Nurses are considered the most trusted of any professionals, according to a recent Gallup survey.
According to the survey released in December 2012, 85 percent of Americans rated nurses' honesty and ethical standards as "very high" or "high.” Nurses out-ranked pharmacists, doctors, dentists, psychiatrists, police officers and members of the clergy. Nurses have earned the top spot in the poll every year since its inception in 1999, with the exception of 2001 when firefighters ranked first after the 9/11 terrorist attacks.
What about nurses makes them so trustworthy?
According to two Nebraska Methodist College
faculty — Dr. Lin Hughes, dean of nursing, and Dr. Linda Foley, director of graduate students —
building and maintaining trust is an essential part
of the job description of a nurse, as outlined in the American Nurses Association (ANA) Code of
Ethics. According to the ANA Code of Ethics, it is the nurse’s duty in the community to promote
the health, safety, and welfare of all people while respecting human dignity and practicing with compassion.

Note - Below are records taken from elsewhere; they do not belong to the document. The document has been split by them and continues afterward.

(* ===== verification/MemMap.v ===== *)
(** Memory descriptors (fork.c): areas, the copy of a memory map, its creation and release,
    its executable file.

    What the kernel holds (slab objects, references to files, policies, modules, the page
    directory, locks) is a multiset of references: releasing one that is not held, or taking
    one of an object nobody holds, is an oops. *)
From stdpp Require Import gmultiset.
From S2P Require Import Prelude Rbtree KState.

Definition EACCES := 13.
Definition VM_SHARED := 0x8.
Definition VM_MAYWRITE := 0x20.
Definition VM_LOCKED := 0x2000.
Definition VM_DONTCOPY := 0x20000.
Definition VM_LOCKONFAULT := 0x80000.
Definition VM_ACCOUNT := 0x100000.
Definition VM_WIPEONFORK := 0x2000000.
Definition VM_LOCKED_MASK := Z.lor VM_LOCKED VM_LOCKONFAULT.
Definition PAGE_SHIFT := 12.
Definition MMF_OOM_SKIP := 0x200000.
Definition MMF_UNSTABLE := 0x400000.

(** * State *)

(** [struct vm_area_struct]; [vm_ops_open]: [vm_ops->open] is there.  The bits of userfaultfd
    are not part of the flags. *)
Record vm_area_struct := {
  vm_start : Z; vm_end : Z; vm_flags : Z; vm_mm : nat; vm_file : option nat; vm_policy : option nat; vm_anon_vma : bool;
  vm_anon_name : option nat; vm_ops_open : bool
}.
#[export] Instance eta_vm_area_struct : Eta vm_area_struct := λ r,
  {| vm_start := vm_start r; vm_end := vm_end r; vm_flags := vm_flags r; vm_mm := vm_mm r; vm_file := vm_file r;
     vm_policy := vm_policy r; vm_anon_vma := vm_anon_vma r; vm_anon_name := vm_anon_name r; vm_ops_open := vm_ops_open r |}.
(** An entry of the maple tree: a range and the area, or [XA_ZERO_ENTRY]. *)
Record mt_entry := { mt_start : Z; mt_end : Z; mt_area : option nat }.

Record mm_struct := {
  mm_mt : list mt_entry; mm_users : Z; mm_count : Z; mm_map_count : Z; mm_locked_vm : Z; mm_pinned_vm : Z; mm_total_vm : Z;
  mm_data_vm : Z; mm_exec_vm : Z; mm_stack_vm : Z; mm_hiwater_rss : Z; mm_hiwater_vm : Z; mm_flags : Z; mm_def_flags : Z;
  mm_exe_file : option nat; mm_binfmt : option nat; mm_user_ns : nat; mm_owner : option tid; mm_on_mmlist : bool
}.
#[export] Instance eta_mm_struct : Eta mm_struct := λ r,
  {| mm_mt := mm_mt r; mm_users := mm_users r; mm_count := mm_count r; mm_map_count := mm_map_count r;
     mm_locked_vm := mm_locked_vm r; mm_pinned_vm := mm_pinned_vm r; mm_total_vm := mm_total_vm r;
     mm_data_vm := mm_data_vm r; mm_exec_vm := mm_exec_vm r; mm_stack_vm := mm_stack_vm r;
     mm_hiwater_rss := mm_hiwater_rss r; mm_hiwater_vm := mm_hiwater_vm r; mm_flags := mm_flags r;
     mm_def_flags := mm_def_flags r; mm_exe_file := mm_exe_file r; mm_binfmt := mm_binfmt r; mm_user_ns := mm_user_ns r;
     mm_owner := mm_owner r; mm_on_mmlist := mm_on_mmlist r |}.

“Nurses are the ones at the bedside caring for patients during their most vulnerable period of time,” Hughes said.
A nurse cares for patients in their time of need. The nurse is often the one who initially assesses the patient before collaborating with the primary care professional. The nurse then manages the prescribed care. It’s a nurse’s job to help patients understand the care they receive by explaining information about medications and treatments.
In a hospital setting, a nurse is available to patients 24 hours a day, seven day a week, and is seen as a patient’s advocate to the rest of the healthcare team. As a nurse, the job of caring for a patient goes beyond physical needs. The nurse also cares for a patient’s psychosocial and spiritual needs.
“Nurses need to be highly trustworthy because patients may share their most intimate feelings and thoughts and expect nurses to maintain the privacy of this knowledge,” Foley said.